This shows the limited, conditional, and patently paranoid nature of a psychopath’s “trust” which, since it avoids putting the psychopath in a vulnerable position, can hardly be called trust. It also hints at the power imbalance that psychopaths require in order to trust and connect at all. Either they must adopt subordinate, deferential positions towards superiors, or they must take superior positions and condescend to inferiors and dependents. In other words, dominance is imperative. The second a psychopath realizes that he faces a peer, trust flies out the window and connection is out of the question, because parity means that the question of dominance — and with it, safety — is unresolved. Every peer is an adversary or rival, a potential superior or underling, until the dominance/safety question is settled. Psychopaths “keep friends close and enemies closer” because their ultimate concern is their own safety in a thoroughly hostile environment.

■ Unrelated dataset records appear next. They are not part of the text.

(** * Board-game club: the write path over the Redis store

    A shallow embedding of [pro/deliverables/write_funcs.py],
    [pro/deliverables/graph_funcs.py], [pro/deliverables/keys.py] and
    [pro/deliverables/models.py], with the readers of
    [pro/deliverables/analytics_funcs.py] and the loops of the two loaders,
    [pro/deliverables/load_transform.py] and [load_transform.py].

    Conventions of the embedding.
    - Python [int] is [Z]; Python [str] is [string]; a Redis Set is a
      [gset], a Redis List a [list].  A key template with one parameter,
      such as ["player:{pid}:number_of_wins"], is a [gmap] indexed by the
      parameter: such a template is injective, and two of them with
      different fixed ends share no key.  The templates with two parameters
      are kept as the strings [str.format] builds, in a [gmap] indexed by
      the whole key: such a key does not tell where one parameter ends and
      the next begins.  So is ["player:{pid}:most_freq_opening:count"], whose
      keys overlap with those of ["player:{pid}:openings:{eco}:count"].
    - A leaderboard item ["{pid}:{score}"] is the pair [(pid, score)].  The
      two renderings agree on equality, since the score is printed in decimal
      and is the part after the last colon.
    - Calls are serial.  A pipeline is the sequence of its commands, in
      force from its [execute()] on.
    - Exceptions are values: a call returns its outcome together with the
      store as it stands when the call ends, writes of a raising call
      included.
    - [uuid.uuid4()] is the list of draws handed to a call, [json.loads]
      is embedded on arrays of plain string literals and [int] on decimal
      numerals; where a call leaves these, its outcome is [Beyond] and
      nothing is stated about it. *)

From Stdlib Require Import ZArith Lia Ascii String.
From stdpp Require Import base option list gmap sets strings sorting relations.

Open Scope Z_scope.

(** ** Exceptions ([models.py]) and outcomes *)

Inductive exn : Type :=
  | BoardGameClubNotUniqueError (msg : string)
  | BoardGameClubLoadTransformError (msg : string)
  | JSONDecodeError
  | ValueError
  | ResponseError.


(** Where the embedding stops: the [uuid4] draws handed to a call ran out
    while [__new_fid] was still looping, [json.loads] produced a document
    that is not an array of plain string literals, or [int] was given a text
    on which the embedding has no verdict. *)
Inductive boundary : Type :=
  | DrawsExhausted
  | JsonOutsideFragment
  | IntOutsideFragment.

(** A friend-group id: the 128-bit value of a UUID. *)
Abbreviation fid := N.

Inductive result (A : Type) : Type :=
  | Ok (a : A)
  | Raise (e : exn)
  | Beyond (b : boundary).
Arguments Ok {A} a.
Arguments Raise {A} e.
Arguments Beyond {A} b.

(** ** Redis primitives used by the write path *)

Section RedisList.
Context {A : Type} `{EqDecision A}.

(** [LREM key 0 v]: every occurrence of [v] goes. *)
Definition lrem (v : A) (l : list A) : list A := filter (λ x, x ≠ v) l.

(** [LINSERT key BEFORE pivot v]: in front of the first occurrence of
    [pivot]; the list is left alone when [pivot] does not occur. *)
Fixpoint linsert_before (pivot v : A) (l : list A) : list A :=
  match l with
  | [] => []
  | x :: l' =>
      if decide (x = pivot) then v :: x :: l'
      else x :: linsert_before pivot v l'
  end.

Definition rpush (l : list A) (v : A) : list A := l ++ [v].
Definition lpush (l : list A) (v : A) : list A := v :: l.

(** [LTRIM key 0 stop]: indices [0..stop] stay. *)
Definition ltrim (stop : nat) (l : list A) : list A := take (S stop) l.
End RedisList.

(** [INCR key] ([redis_client.incr(key, 1)]): a missing key counts as 0. *)
Definition incr `{Countable K} (k : K) (m : gmap K Z) : Z * gmap K Z :=
  let v := default 0 (m !! k) + 1 in (v, <[k := v]> m).

(** [SADD key v] on a family of sets. *)
Definition sadd `{Countable K} `{Countable V}
    (k : K) (v : V) (m : gmap K (gset V)) : gmap K (gset V) :=
  <[k := {[v]} ∪ default ∅ (m !! k)]> m.

Definition smembers `{Countable K} `{Countable V}
    (k : K) (m : gmap K (gset V)) : gset V := default ∅ (m !! k).

(** ** The bounded leaderboard: [__update_top_list] *)

Abbreviation entry := (string * Z)%type.

(** [s.find(c) >= 0] for a one-character [c]. *)
Fixpoint str_contains (c : ascii) (s : string) : bool :=
  match s with
  | EmptyString => false
  | String c' s' => Ascii.eqb c' c || str_contains c s'
  end.

Definition has_colon (s : string) : bool := str_contains ":"%char s.

(** [_, score = item.split(":")] followed by [int(score)].  The item is
    ["{pid}:{score}"], so the split has exactly two parts unless the player
    id itself holds a colon, and then the unpacking raises [ValueError]. *)
Definition split_score (item : entry) : option Z :=
  if has_colon item.1 then None else Some item.2.

(** The scan for [insert_before]: the first item with
    [new_score >= int(score)]. *)
Fixpoint find_insert_before (new_score : Z) (top : list entry)
    : result (option entry) :=
  match top with
  | [] => Ok None
  | item :: rest =>
      match split_score item with
      | None => Raise ValueError
      | Some score =>
          if (new_score >=? score) then Ok (Some item)
          else find_insert_before new_score rest
      end
  end.

(** The first [pipe.execute()] commits the [LREM]; when the scan raises the
    second batch is never sent. *)
Definition update_top_list (top : list entry) (pid : string) (new_score : Z)
    : result unit * list entry :=
  let old_tuple := (pid, new_score - 1) in
  let new_tuple := (pid, new_score) in
  let top := lrem old_tuple top in
  match find_insert_before new_score top with
  | Ok None => (Ok tt, ltrim 9 (rpush top new_tuple))
  | Ok (Some insert_before) =>
      (Ok tt, ltrim 9 (linsert_before insert_before new_tuple top))
  | Raise e => (Raise e, top)
  | Beyond b => (Beyond b, top)
  end.

(** One leaderboard update as [__update_player_keys] makes it: increment the
    counter, then call [__update_top_list] with the new value. *)
Abbreviation board := (gmap string Z * list entry)%type.

Definition bump (b : board) (pid : string) : result unit * board :=
  let '(n, counters) := incr pid b.1 in
  let '(r, top) := update_top_list b.2 pid n in
  (r, (counters, top)).

(** A run of updates; the first call that raises ends it. *)
Fixpoint bump_all (b : board) (pids : list string) : result unit * board :=
  match pids with
  | [] => (Ok tt, b)
  | pid :: rest =>
      match bump b pid with
      | (Ok _, b') => bump_all b' rest
      | (r, b') => (r, b')
      end
  end.

Definition desc : relation entry := λ e1 e2, e2.2 ≤ e1.2.

(** What the claims about the leaderboard say of a board. *)
Definition listed (pid : string) (top : list entry) : Prop := pid ∈ top.*1.

Record top_list_ok (b : board) : Prop := {
  top_sorted : StronglySorted desc b.2;
  top_capped : (length b.2 ≤ 10)%nat;
  top_once : NoDup b.2.*1;
  top_current : ∀ pid score, (pid, score) ∈ b.2 → b.1 !! pid = Some score;
  top_complete : ∀ pid score, b.1 !! pid = Some score → ¬ listed pid b.2 →
    length b.2 = 10%nat ∧ ∀ e, e ∈ b.2 → score ≤ e.2;
}.

(** The tie rule as the specification words it: an entry that was in the
    list with the new score stays ahead of the new entry. *)
Definition earlier_ties_stay_ahead
    (top : list entry) (pid : string) (new_score : Z) : Prop :=
  ∀ top' i j e,
    update_top_list top pid new_score = (Ok tt, top') →
    e ∈ top → e.2 = new_score →
    top' !! i = Some e → top' !! j = Some (pid, new_score) → (i < j)%nat.

(** ** Extremal trackers: [__update_least_common_seqs],
    [__find_least_common_seqs], [__update_most_common_seqs] *)

(** The count key and the Set key of one tracker.  A Redis Set with no
    member does not exist, which is [∅] here. *)
Abbreviation tracker := (option Z * gset string)%type.

(** The rescan, over the [(seq, cnt)] pairs that
    [scan_iter("global:seq:*:count")] yields, in the order it yields them. *)
Definition find_least_common_step (acc : option Z * list string)
    (key : string * Z) : option Z * list string :=
  let '(min_count, min_seqs) := acc in
  let '(seq, cnt) := key in
  if bool_decide (cnt ≠ 0) &&
     match min_count with None => true | Some m => cnt <? m end
  then (Some cnt, [seq])
  else if bool_decide (Some cnt = min_count) then (min_count, min_seqs ++ [seq])
  else (min_count, min_seqs).

Definition find_least_common_seqs (keys : list (string * Z))
    : option Z * list string :=
  foldl find_least_common_step (None, []) keys.

(** [counts] is the family ["global:seq:{seq}:count"], already incremented
    for [three_move_sequence].  In the rescan branch the count key is set to
    [new_min_count]; the branch is taken only with [new_min_seqs] non-empty,
    and then [new_min_count] is an integer ([find_least_some] below). *)
Definition update_least_common_seqs (counts : gmap string Z) (t : tracker)
    (three_move_sequence : string) (new_count : Z) : tracker :=
  match t.1 with
  | None => (Some new_count, {[three_move_sequence]})
  | Some least_count =>
      if new_count <? least_count then (Some new_count, {[three_move_sequence]})
      else if new_count =? least_count then (t.1, {[three_move_sequence]} ∪ t.2)
      else if (new_count >? least_count) &&
              bool_decide (three_move_sequence ∈ t.2) then
        let rest := t.2 ∖ {[three_move_sequence]} in
        let remaining := size rest in
        if bool_decide (remaining = 0%nat) then
          let '(new_min_count, new_min_seqs) :=
            find_least_common_seqs (map_to_list counts) in
          match new_min_seqs with
          | [] => (t.1, rest)
          | _ :: _ => (new_min_count, list_to_set new_min_seqs)
          end
        else (t.1, rest)
      else t
  end.

Definition update_most_common_seqs (t : tracker)
    (three_move_sequence : string) (new_count : Z) : tracker :=
  match t.1 with
  | None => (Some new_count, {[three_move_sequence]})
  | Some most_count =>
      if new_count >? most_count then (Some new_count, {[three_move_sequence]})
      else if new_count =? most_count then (t.1, {[three_move_sequence]} ∪ t.2)
      else t
  end.

(** One pass of the loop of [__update_common_seqs], on the least tracker:
    [INCR] the counter, then observe the new count. *)
Definition observe_least (st : gmap string Z * tracker) (seq : string)
    : gmap string Z * tracker :=
  let '(new_count, counts) := incr seq st.1 in
  (counts, update_least_common_seqs counts st.2 seq new_count).

(** The extremal-set invariant, for the least polarity. *)
Record least_ok (st : gmap string Z * tracker) : Prop := {
  least_positive : ∀ seq cnt, st.1 !! seq = Some cnt → 1 ≤ cnt;
  least_fresh : st.1 = ∅ → st.2 = (None, ∅);
  least_count_min : ∀ seq cnt, st.1 !! seq = Some cnt →
    ∃ m, st.2.1 = Some m ∧ m ≤ cnt;
  least_set_exact : ∀ seq m, st.2.1 = Some m →
    (seq ∈ st.2.2 ↔ st.1 !! seq = Some m);
  least_attained : ∀ m, st.2.1 = Some m → ∃ seq, st.1 !! seq = Some m;
}.

(** ** Clustering: [__new_fid], [__update_friend_groups] *)

(** The two key families of the friend groups:
    ["player:{pid}:friend_group"] and ["global:friend_group:{fid}"].  A
    [fid] is the 128-bit value of the UUID; its [.hex] rendering is never
    the empty string, so a [fid] read back from Redis is truthy exactly
    when it is not [None]. *)
Record friends : Type := MkFriends {
  group_of : gmap string fid;
  groups : gmap fid (gset string);
}.

(** [redis_client.exists(key)] for a Set key. *)
Definition exists_set `{Countable K} `{Countable V}
    (k : K) (m : gmap K (gset V)) : bool :=
  bool_decide (smembers k m ≠ ∅).

(** [draws] are the values [uuid.uuid4()] returns, in order. *)
Fixpoint new_fid (draws : list fid) (g : gmap fid (gset string))
    : option fid :=
  match draws with
  | [] => None
  | fid :: rest => if negb (exists_set fid g) then Some fid else new_fid rest g
  end.

Definition repoint (big : fid) (members : gset string)
    (ptr : gmap string fid) : gmap string fid :=
  foldr (λ m acc, <[m := big]> acc) ptr (elements members).

(** Lines 128-135 of [__update_friend_groups]: the members of [small] are
    added to [big], each of them is pointed at [big], and the Set of [small]
    is deleted; nothing is sent when [small] has no member. *)
Definition merge_groups (f : friends) (big small : fid) : friends :=
  let members := smembers small (groups f) in
  if bool_decide (members ≠ ∅) then
    {| groups :=
         delete small
           (<[big := members ∪ smembers big (groups f)]> (groups f));
       group_of := repoint big members (group_of f) |}
  else f.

Crypts, Caverns, Smoke, and a Glimmer

This is the dark mentality from which cult thinking originates. It is also the social environment that cult leaders maintain in order to keep control of their victims. Once the light of faith in the benevolence of reality has been extinguished, it isn’t hard for exploiters to keep their victims in the darkness they already believe in, promising the “light of salvation” with barely a flickering glimmer to show for it. In fact, as I’ll explain below, the weakness of their “evidence” of “salvation” actually makes the prospect more alluring and, incredibly, more credible to psychopathic victims. Its occult nature appeals to once-bitten-twice-shy defenses. Those making clear promises already proved to be deceivers and violators, rendering the world an adversarial place. Salvation (i.e., safety,) might in fact be possible, but even so, it can’t be trusted — it’s sly, skittish, and must be wooed out of dark corners and trapped before it can be possessed. If any real hope can be entertained, if enduring safety can be had, and — should they be so lucky — if light and life can be enjoyed, psychopaths expect that these must be hunted down, lain in wait for, snared, and secured; because otherwise they will certainly flee and fly away.

It is difficult to describe the murk that is life inside the world of a cult, both for its dark intensity and because participants (not leaders) experience it just as a glum backdrop against which they seek light, the background din through which they hope the melody of happiness will emerge. This discord between environment and aspiration is the stuff that the Tao and much Eastern paradox is made of. All the while, at least in the groups I’m familiar with, members are hyper-sensitively aware of the dangers that they escaped — at least thus far. The possibility of “falling” or “backsliding” into delusion or “sin” by transgressing the dictates of the leaders, changeable and implicit as they often are, is always real and present, requiring incessant vigilance. Some of our nightmares come close to the feeling of immanent threat, near-futility, and impending doom of this predicament: we hope and struggle to escape, our very efforts increasing the resistance against which we struggle, so we exert yet more effort to push through, inciting yet more resistance… Rarely do those dreams end with escape and freedom. In fact, rarely do they have endings, another feature that they have in common with cult experience. The little light at the end of the tunnel never goes out, but neither does it grow. Of course, no cult member can be vigilant enough, and most routinely “fall,” which is why immersion in the community or “fellowship” is so important — to the member for acceptance, support, and reinclusion, and to the leaders for monitoring attitudes and gauging where dissent might be brewing.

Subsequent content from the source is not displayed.